China-Hong Kong: In another clear sign that pro-democracy protestors are picking up where they left off during the coronavirus crisis, hundreds of demonstrators gathered to oppose the reading of a contentious law on China’s national anthem in the city’s de facto parliament, sparking renewed clashes with police. As we’ve noted before, the spiral of tightening controls imposed by Beijing and intensifying protests is a distinct negative for Hong Kong equities.
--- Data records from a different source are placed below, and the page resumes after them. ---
(** The second half: what the channel's answer does to the head [q]. *)
Definition finishAttempt (hasSink : bool) (q : QueuedArtifact) (out : outcome) (now : Z)
    (l : deliveryLane) (s : qst) (k : K) : delivered * deliveryLane * qst * K :=
  match out with
  | Unanswered true => (Failed errMalformedResponse, unrecognised l, s, k)
  | Unanswered false => (Failed errChannelUnavailable, l, s, k)
  | Answered r =>
    if negb (dr_Accepted r) then
      let l1 := setAttemptReason (Refusal.RecordedReason (dr_RefusalStatus r) (dr_RefusalReason r)) l in
      if negb (dr_Retriable r) then
        if dr_ReceiverState r then (Failed errChannelReceiverState, l1, s, k)
        else let '(l2, s') := hold q (dr_RefusalStatus r) (dr_RefusalReason r) now l1 s in
             (Failed errChannelPermanentRefusal, l2, s', k)
      else (Failed (errChannelRefused (dr_RetryAfter r)), l1, s, k)
    else if negb (bool_decide (dr_AuthorityArtifacts r = [])) && negb hasSink then (Failed errRuntimeSink, l, s, k)
    else match routeArtifacts (RoutingDeviceID (sq s)) q (dr_AuthorityArtifacts r) with
    | None => (Failed errMalformedResponse, unrecognised l, s, k)
    | Some (routed, covered) =>
      if bool_decide (qa_Type q = ArtifactDeliveryEnvelope) && negb covered then
        (Failed errMalformedResponse, unrecognised l, s, k)
      else match storeAll routed k with
      | (Err _, k') => (Failed errRuntimeSink, unrecognised l, s, k')
      | (Ok _, k') =>
        match Remove (qa_ID q) s with
        | (Err _, s') => (Failed errQueueRetirement, l, s', k')
        | (Ok _, s') =>
          let b := l_bo l in
          (Delivered q, setAttempted noArtifact (setBO (MkBO (bo_notBefore b) (bo_monoDue b) 0 (bo_retryAfter b) (bo_backoffID b)) l), s', k')
        end
      end
    end
  end.

(** [deliverHead], undisturbed. *)
Definition deliverHead (hasSink : bool) (out : QueuedArtifact → outcome) (now : Z)
    (l : deliveryLane) (s : qst) (k : K) : delivered * deliveryLane * qst * K :=
  match beginAttempt l s with
  | inl (l', d) => (d, l', s, k)
  | inr (l', q) => finishAttempt hasSink q (out q) now l' s k
  end.
End Attempt.

(** ** The loop of a lane *)
Inductive timerAct : Type := TKeep | TReset (delay : Z).

(** A handoff arrived: whether an attempt follows. *)
Definition onWake (o : workerOptions) (wall mono : Z) (l : deliveryLane) (s : qst) : bool * deliveryLane * qst :=
  let '(wait, l', s') := untilDue o wall mono (setWake false l) s in (negb (0 <? wait), l', s').

(** The timer fired: an attempt, or when to fire again. *)
Definition onTimer (o : workerOptions) (wall mono now : Z) (l : deliveryLane) (s : qst)
    : option timerAct * deliveryLane * qst :=
  let '(reminded, l1) := remind now l in
  if reminded then (Some (TReset (wo_reminder o)), l1, s)
  else let '(wait, l2, s2) := untilDue o wall mono l1 s in
       if 0 <? wait then (Some (TReset wait), l2, s2) else (None, l2, s2).

(** What the loop does with the result of [deliverHead]. *)
Definition afterAttempt (o : workerOptions) (d : delivered) (now wall mono wall' mono' : Z)
    (l : deliveryLane) (s : qst) : timerAct * deliveryLane * qst :=
  match d with
  | Delivered _ => (TReset 0, clearFailure l, s)
  | NothingQueued => (TReset (wo_retry o), clearFailure l, s)
  | Failed errHeadHeld => (TKeep, l, s)
  | Failed err =>
    let l1 := recordFailure err now l in
    match err with
    | errChannelPermanentRefusal => let '(l2, s') := clearBackoff l1 s in (TReset (wo_reminder o), l2, s')
    | errChannelReceiverState =>
      let '(l2, s') := clearBackoff (noteStall o err now l1) s in (TReset (wo_reminder o), l2, s')
    | _ => let '(wait, l2, s') := scheduleBackoff o err wall mono wall' mono' (noteStall o err now l1) s in
           (TReset wait, l2, s')
    end
  end.
End Worker.
(** C7: Only the runtime's decision takes an artifact off the return queue:
    when a step removes an entry, the step is an acknowledgement on the topic
    of the entry's device, authenticated under the current or the previous
    secret, fresh and not seen before, which names the oldest entry by device,
    type and digest of its canonical bytes and reports an outcome that retires
    it. *)
Theorem returns_leave_by_ack v secret retry e c c' id r :
  qinv (sq (rt_q (rc_s c))) → rstep v secret retry e c c' →
  entries (sq (rt_q (rc_s c))) !! id = Some r → entries (sq (rt_q (rc_s c'))) !! id = None →
  ∃ topic payload t deviceID auth env canonical key ack known,
    e = EAck topic payload t ∧ EvidenceInboundAckTopic deviceID = Ok topic ∧
    decodeMap payload = Some env ∧ Marshal (delete "auth" env) = Ok canonical ∧
    (key = vf_sharedSecret v ∨ key = vf_previousSharedSecret v ∧ key ≠ "") ∧
    ha_Signature auth = signaturePrefix +:+ computeSignature key (SigningInput EvidenceInboundAckMessageType deviceID "" (ha_SignedAtMS auth) canonical) ∧
    check (replayKey EvidenceInboundAckMessageType deviceID "" (ha_SignedAtMS auth) (ha_Signature auth)) (ha_SignedAtMS auth) t (prune t (rc_rs c)) = None ∧
    names_head deviceID payload (rc_s c) (recordArtifact r) ack ∧
    inboundDecision (ia_Outcome ack) (ia_Reason ack) = Ok (true, known).
Proof.
  intros Hq H Hr Hn. destruct H as [nowMS a c r1 k' Hnow Hp Hlt H|now nowMS now' sendOK c r1 s' H|topic payload t c r1 rs' s' H|dev c|c|body c r1 q' H];
    cbn in Hn; try congruence.
  - apply SinkStore_inv in H as [[-> _]|(kind & b & _ & _ & Eb & _)]; [cbn in Hn; congruence|].
    apply enqueued_listed in Eb as [Hsub _]. pose proof (lookup_weaken _ _ _ _ Hr Hsub) as Hs. cbn in Hs. congruence.
  - apply publishHead_frame in H as [E _]. congruence.
  - apply HandleAck_cases in H as [->|(dev & auth & un & queued & ack & known & Ht & Ho & Hc & Hh & [[_ ->]|(Hd & _ & a & Hre & _)])];
      [congruence|cbn in Hn; congruence| |done].
    destruct (Remove_retired _ _ _ _ Hre Hq) as [_ _ R3 R4 _]. destruct (decide (a = Ok tt)) as [->|Ha]; [|rewrite R4 in Hn by done; congruence].
    destruct (R3 eq_refl) as [E _]. rewrite E in Hn. destruct (decide (id = qa_ID queued)) as [->|]; [|rewrite lookup_delete_ne in Hn by done; congruence].
    assert (queued = recordArtifact r) as ->.
    { destruct (Peek_entry _ _ Hq (proj1 Hh)) as (r' & Hr' & Eq). rewrite Eq. f_equal. rewrite Hr' in Hr. by injection Hr. }
    apply openEnvelope_ok in Ho as (env & canonical & H1 & -> & _ & _ & _ & _ & H7 & key & H8 & H9).
    exists topic, payload, t, dev, auth, env, canonical, key, ack, known. split_and!; try done.
    by apply (deviceFrom_iff _ _ _ _ _ eq_refl eq_refl) in Ht.
  - apply ProbeOp_spec in H as (_ & E & _); [|done]. congruence.
Qed.
Lemma start_running wall inTime m m1 c m2 past :
  restarted m m1 → NewDurableSigningClock wall inTime m1 = (inr c, m2) →
  StronglySorted later past → Forall (λ v, 0 < v ∧ kept v m) past →
  running c (MkClockConf (Some c) m2 [] past 0).
Proof.
  intros Hr H Ho Hp. destruct (restart_inv _ _ Hr) as [Hm1 Hi]. unfold NewDurableSigningClock in H.
  destruct (_ <=? _); [done|]. destruct (Persist _ m1) as [[u|e] mp] eqn:Ep; destruct inTime; try done.
  injection H as <- <-.
  assert (0 ≤ default 0 (Found m1) < SigningCeiling) as Hf by (destruct (Found m1) eqn:E; [by apply Hi|done]).
  assert (Forall (λ v, 0 < v ≤ default 0 (Found m1)) past) as Hb.
  { eapply Forall_impl; [exact Hp|]. cbn. intros v [Hv Hk]. destruct (restart_found _ _ _ Hr Hk) as (_ & f & -> & Hle). cbn. lia. }
  set (start := Z.min _ _) in *.
  assert (Found m1 = None ∨ default 0 (Found m1) ≤ start) as Hs.
  { unfold start. destruct (Found m1); [right; cbn in *; lia|by left]. }
  split; cbn; try done.
  - by eapply persist_inv.
  - intros Hc. assert (Z.max (default 0 (Found m1)) start = start) as -> by (destruct Hs as [Hs|Hs]; [rewrite Hs in *; cbn in *; lia|lia]).
    split; [by eapply persist_ok|lia].
  - intros _. lia.
  - eapply Forall_impl; [exact Hb|]. cbn. intros; lia.
Qed.

Lemma sstep_cinv k k' : sstep k k' → cinv k → cinv k'.
Proof.
  unfold cinv at 1. intros Hs. destruct Hs as [? ? ? ? ? k E Hr H|? ? ? ? ? k E Hr H|? ? ? ? k E H|? ? ? ? ? k E _ H|? ? ? ? k E Hw H
    |? ? ? k E H|? k E _|? ? k E _|? k E|? k E]; rewrite E; intros Hc; cbn.
  - destruct Hc as (_ & Ho & Hp). by eapply start_running.
  - destruct Hc as (_ & Ho & Hp). split_and!; [done..|]. by eapply start_keeps.
  - by eapply running_call.
  - by eapply running_call.
  - by eapply running_disk.
  - by apply running_outcome.
  - exact (running_steady _ _ _ _ Hc (steady_open _)).
  - exact (running_steady _ _ _ _ Hc (steady_retry _ _)).
  - apply (running_steady _ _ _ _ Hc). split_and!; cbn; try done. by left.
  - by apply death_keeps.
Qed.

Definition fresh (m : M) : conf := MkClockConf None m [] [] 0.

Lemma steps_cinv m k : rtc sstep (fresh m) k → cinv k.
Proof.
  intros Hs. eapply rtc_ind_r; [|by intros ? ? _ Hst IH; apply (sstep_cinv _ _ Hst IH)|exact Hs]. repeat constructor.
Qed.

(** Values issued are ordered across restarts; covered ones are found again. *)
Lemma steps_ordered m k :
  rtc sstep (fresh m) k →
  StronglySorted later (k_issued k ++ k_past k) ∧
  (∀ c, k_clock k = Some c → Degraded c = false → ∀ v m', v ∈ k_issued k → restarted (k_mark k) m' →
     ∃ f, Found m' = Some f ∧ v ≤ f) ∧
  Forall (λ v, 0 < v < SigningCeiling) (k_issued k).
Proof.
  intros Hc%steps_cinv. unfold cinv in Hc. destruct (k_clock k) as [c|] eqn:E.
  - pose proof (ru_below _ _ Hc) as [Hb _]%Forall_app. pose proof (ru_last _ _ Hc). split_and!; [apply Hc| |].
    + intros c' [= <-] Hd v m' Hv Hr. rewrite Forall_forall in Hb. specialize (Hb _ Hv).
      pose proof (ru_calm _ _ Hc Hd). destruct (ru_covered _ _ Hc) as [Hk _]; [lia|].
      eapply (restart_found _ _ v Hr), kept_le; [|exact Hk]. lia.
    + eapply Forall_impl; [exact Hb|]. cbn. intros; lia.
  - destruct Hc as (-> & Ho & _). split_and!; [done..|constructor].
Qed.
End Durable.
End StateClock.
(* ===== verification/SiteSpec.v ===== *)
(** * What the site's projection and its memory promise

    A critical node is never folded away by silence, eviction, a heartbeat or
    the gateway's clocks; suspicion of a chain stays; a report is healthy only
    when everything it rests on is. *)
From S2P Require Import Prelude GoBytes Json Contracts Site.
Import Contracts Site.

Module SiteSpec.

(** ** Histories of the registry *)
Inductive event :=
| Beat (wallMS mono : Z) (hb : NodeHeartbeat)
| Reading (deviceID : string) (posture : SiteNodePosture)
| Sweep (visit : list (string * NodeHeartbeat)) (now ttl : Z).

Inductive rstep : event → Registry → Registry → Prop :=
| rs_beat wallMS mono hb r : rstep (Beat wallMS mono hb) r (Upsert wallMS mono hb r)
| rs_reading deviceID posture r : rstep (Reading deviceID posture) r (UpsertPosture deviceID posture r)
| rs_sweep visit now ttl r :
    visit ≡ₚ map_to_list (rg_nodes r) →
    rstep (Sweep visit now ttl) r (sw_registry (EvictStaleRetainingCritical visit now ttl r)).

Inductive rsteps : list event → Registry → Registry → Prop :=
| rss_nil r : rsteps [] r r
| rss_cons e es r r1 r2 : rstep e r r1 → rsteps es r1 r2 → rsteps (e :: es) r r2.

Lemma filter_agree {A} (P Q : A → Prop) `{∀ x, Decision (P x), ∀ x, Decision (Q x)} (l : list A) :
  (∀ x, x ∈ l → P x ↔ Q x) → filter P l = filter Q l.
Proof.
  induction l as [|x l IH]; intros Hl; [done|]. rewrite !filter_cons. rewrite IH by (intros; apply Hl; by right).
  apply decide_ext, Hl. left.
Qed.

(** ** A sweep, whatever the order of the map *)
Section Sweep.
Context (now ttl : Z).

Definition leaves (p : string * NodeHeartbeat) : Prop := readsCritical p.2 = false ∧ receiptStale p.2 now ttl = true.
Definition waits (p : string * NodeHeartbeat) : Prop := readsCritical p.2 = true ∧ receiptStale p.2 now ttl = true.

#[global] Instance leaves_dec p : Decision (leaves p).
Proof. unfold leaves. apply _. Defined.
#[global] Instance waits_dec p : Decision (waits p).
Proof. unfold waits. apply _. Defined.

Lemma sweep_spec visit w :
  NoDup visit.*1 →
  let w' := foldl (sweepNode now ttl) w visit in
  let r := sw_registry w in let r' := sw_registry w' in
  (∀ k, rg_nodes r' !! k = if decide (k ∈ (filter leaves visit).*1) then None else rg_nodes r !! k) ∧
  (∀ k, rg_evidence r' !! k = if decide (k ∈ (filter leaves visit).*1) then None else rg_evidence r !! k) ∧
  rg_exportSeverity r' = rg_exportSeverity r ∧
  (∀ k, k ∈ rg_silentCritical r' ↔ k ∈ (filter waits visit).*1 ∨ k ∈ rg_silentCritical r) ∧
  sw_evicted w' = sw_evicted w ++ (filter leaves visit).*2 ∧
  sw_retained w' = sw_retained w ++ (filter (λ p, waits p ∧ p.1 ∉ rg_silentCritical r) visit).*2.
Proof.
  revert w. induction visit as [|[id hb] visit IH]; intros w Hnd.
  { cbn. rewrite !app_nil_r. split_and!; try done. intros k. set_solver. }
  cbn in Hnd. apply NoDup_cons in Hnd as [Hid Hnd]. specialize (IH (sweepNode now ttl w (id, hb)) Hnd). cbv zeta in *.
  cbn [foldl]. destruct IH as (IN & IE & IX & IS & IV & IR). rewrite !filter_cons.
  assert (∀ P `{∀ p, Decision (P p)}, id ∉ (filter P visit).*1) as Hni.
  { intros P HP (p & -> & [_ Hp]%list_elem_of_filter)%list_elem_of_fmap. apply Hid, list_elem_of_fmap. by exists p. }
  unfold sweepNode in *. destruct (readsCritical hb) eqn:Ec.
  - rewrite (decide_False (P:=leaves (id, hb))) by (unfold leaves; cbn; rewrite Ec; by intros []).
    destruct (receiptStale hb now ttl) eqn:Es; cbn [andb] in *.
    + assert (waits (id, hb)) as Hw by done. rewrite (decide_True (P:=waits (id, hb))) by done. cbn [fmap list_fmap fst].
      case_bool_decide as Hin; cbn [negb sw_registry rg_nodes rg_evidence rg_exportSeverity rg_silentCritical sw_evicted sw_retained] in *.
      * rewrite decide_False by (by intros []). split_and!; try done. intros k. rewrite IS. set_solver.
      * rewrite decide_True by done. split_and!; try done; [intros k; rewrite IS; set_solver|].
        rewrite IR, <-app_assoc. f_equal. cbn. f_equal. f_equal. apply filter_agree. intros [k n] Hk. cbn.
        assert (k ≠ id) by (intros ->; apply Hid, list_elem_of_fmap; by exists (id, n)). set_solver.
    + assert (¬ waits (id, hb)) as Hw by (intros [_ H]; cbn in H; congruence). rewrite (decide_False (P:=waits (id, hb))) by done.
      rewrite decide_False by tauto. by split_and!.
  - assert (¬ waits (id, hb)) as Hw by (intros [H _]; cbn in H; congruence). rewrite (decide_False (P:=waits (id, hb))) by done.
    rewrite (decide_False (P:=waits (id, hb) ∧ _)) by tauto.
    destruct (receiptStale hb now ttl) eqn:Es; cbn [sw_registry rg_nodes rg_evidence rg_exportSeverity rg_silentCritical sw_evicted sw_retained] in *.
    + rewrite (decide_True (P:=leaves (id, hb))) by done. cbn [fmap list_fmap fst snd].
      split_and!; try done; [| |by rewrite IV, <-app_assoc].
      all: intros k; rewrite ?IN, ?IE; destruct (decide (k = id)) as [->|Hk];
        [rewrite decide_False by apply Hni; rewrite decide_True by left; apply lookup_delete_eq|].
      all: rewrite lookup_delete_ne by done; apply decide_ext; set_solver.
    + rewrite (decide_False (P:=leaves (id, hb))) by (intros [_ H]; cbn in H; congruence). by split_and!.
Qed.

Lemma ranged_keys visit (m : gmap string NodeHeartbeat) (P : string * NodeHeartbeat → Prop) `{∀ p, Decision (P p)} :
  visit ≡ₚ map_to_list m → NoDup visit.*1 ∧ ∀ k, k ∈ (filter P visit).*1 ↔ ∃ n, m !! k = Some n ∧ P (k, n).
Proof.
  intros Hv. split; [rewrite Hv; apply NoDup_fst_map_to_list|]. intros k. rewrite list_elem_of_fmap. split.
  - intros ([k' n] & -> & [HP Hp]%list_elem_of_filter). rewrite Hv, elem_of_map_to_list in Hp. by exists n.
  - intros (n & Hn & HP). exists (k, n). split; [done|]. apply list_elem_of_filter. by rewrite Hv, elem_of_map_to_list.
Qed.

(** Which nodes stay, and what is kept of the others. *)
Lemma sweep_lookup visit r :
  visit ≡ₚ map_to_list (rg_nodes r) →
  let r' := sw_registry (EvictStaleRetainingCritical visit now ttl r) in
  rg_exportSeverity r' = rg_exportSeverity r ∧
  ∀ k, (∃ n, rg_nodes r !! k = Some n ∧ leaves (k, n) ∧ rg_nodes r' !! k = None ∧ rg_evidence r' !! k = None) ∨
       (∀ n, rg_nodes r !! k = Some n → ¬ leaves (k, n)) ∧ rg_nodes r' !! k = rg_nodes r !! k ∧ rg_evidence r' !! k = rg_evidence r !! k.
Proof.
  intros Hv. destruct (ranged_keys visit (rg_nodes r) leaves Hv) as [Hnd Hk].
  destruct (sweep_spec visit (MkSweep r [] []) Hnd) as (HN & HE & HX & _). cbv zeta. split; [done|]. intros k.
  unfold EvictStaleRetainingCritical. rewrite HN, HE. cbn [sw_registry]. case_decide as Hin.
  - apply Hk in Hin as (n & Hn & Hl). left. by exists n.
  - right. split; [|done]. intros n Hn Hl. apply Hin, Hk. by exists n.
Qed.
End Sweep.

(** ** The registry's invariant *)
Definition flagged_alike (t : evidenceTrack) (e : NodeEvidence) : Prop :=
  ne_TruncationSuspected e = et_truncationSuspected t ∧ ne_HeadRegressed e = et_headRegressed t.

Record reg_inv (r : Registry) : Prop := {
  ri_nodes : ∀ k n, rg_nodes r !! k = Some n →
    nh_DeviceID n = k ∧ nh_ExportSeverity n = default "" (rg_exportSeverity r !! k) ∧
    ∀ t, rg_evidence r !! k = Some t → ∃ e, nh_Evidence n = Some e ∧ flagged_alike t e;
  ri_tracks : ∀ k t, rg_evidence r !! k = Some t → is_Some (rg_nodes r !! k) }.

Lemma enrich_flags reported track e t :
  enrich reported track = (e, Some t) → ∃ e', e = Some e' ∧ flagged_alike t e'.
Proof.
  destruct reported as [rep|]; cbn.
  - intros [= <- <-]. by eexists.
  - destruct track as [t'|]; [|done]. cbn. intros [= <- <-]. by eexists.
Qed.

Lemma rstep_inv e r r' : rstep e r r' → reg_inv r → reg_inv r'.
Proof.
  intros Hs [HN HT]. destruct Hs as [wallMS mono hb r|dev posture r|visit now ttl r Hv].
  - unfold Upsert. destruct (enrich _ _) as [ev track] eqn:Ee. split; cbn; intros k n.
    + destruct (decide (nh_DeviceID hb = k)) as [->|Hne].
      * rewrite lookup_insert_eq, lookup_partial_alter_eq. intros [= <-]. cbn. split_and!; [done..|]. intros t ->. by eapply enrich_flags.
      * rewrite lookup_insert_ne, lookup_partial_alter_ne by done. apply HN.
    + destruct (decide (nh_DeviceID hb = k)) as [->|Hne]; [by rewrite lookup_insert_eq|].
      rewrite lookup_partial_alter_ne, lookup_insert_ne by done. apply HT.
  - unfold UpsertPosture. set (sev := if bool_decide _ then _ else _).
    assert (∀ k, k ≠ dev → sev !! k = rg_exportSeverity r !! k) as Hsev.
    { intros k Hk. unfold sev. case_bool_decide; [by rewrite lookup_insert_ne|done]. }
    destruct (rg_nodes r !! dev) as [hb|] eqn:En; split; cbn; intros k n.
    + destruct (decide (k = dev)) as [->|Hk]; [rewrite lookup_insert_eq|rewrite lookup_insert_ne, Hsev by done; apply HN].
      intros [= <-]. destruct (HN _ _ En) as (E1 & _ & E3). by cbn.
    + intros Ht. destruct (decide (k = dev)) as [->|Hk]; [by rewrite lookup_insert_eq|rewrite lookup_insert_ne by done; by eapply HT].
    + intros Hn. destruct (decide (k = dev)) as [->|Hk]; [congruence|]. rewrite Hsev by done. by apply HN.
    + apply HT.
  - destruct (sweep_lookup now ttl visit r Hv) as [HX Hk]. split; intros k n.
    + rewrite HX. destruct (Hk k) as [(? & _ & _ & -> & _)|(_ & -> & ->)]; [done|apply HN].
    + destruct (Hk k) as [(? & _ & _ & _ & ->)|(_ & -> & ->)]; [done|apply HT].
Qed.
Importantly, the U.S. is considering a range of sanctions to punish China for its crackdown on Hong Kong, including possibly imposing new restrictions on financial transactions, and freezing the assets of Chinese officials.
Russia-Libya: The U.S. military has accused Russia of deploying fighter jets to Libya, from a base in Syria, in order to support renegade General Khalifa Haftar in his effort to take control of the country. Russia has long supported General Haftar, but this dramatic escalation could mark a significant expansion of Russian ambitions in the region.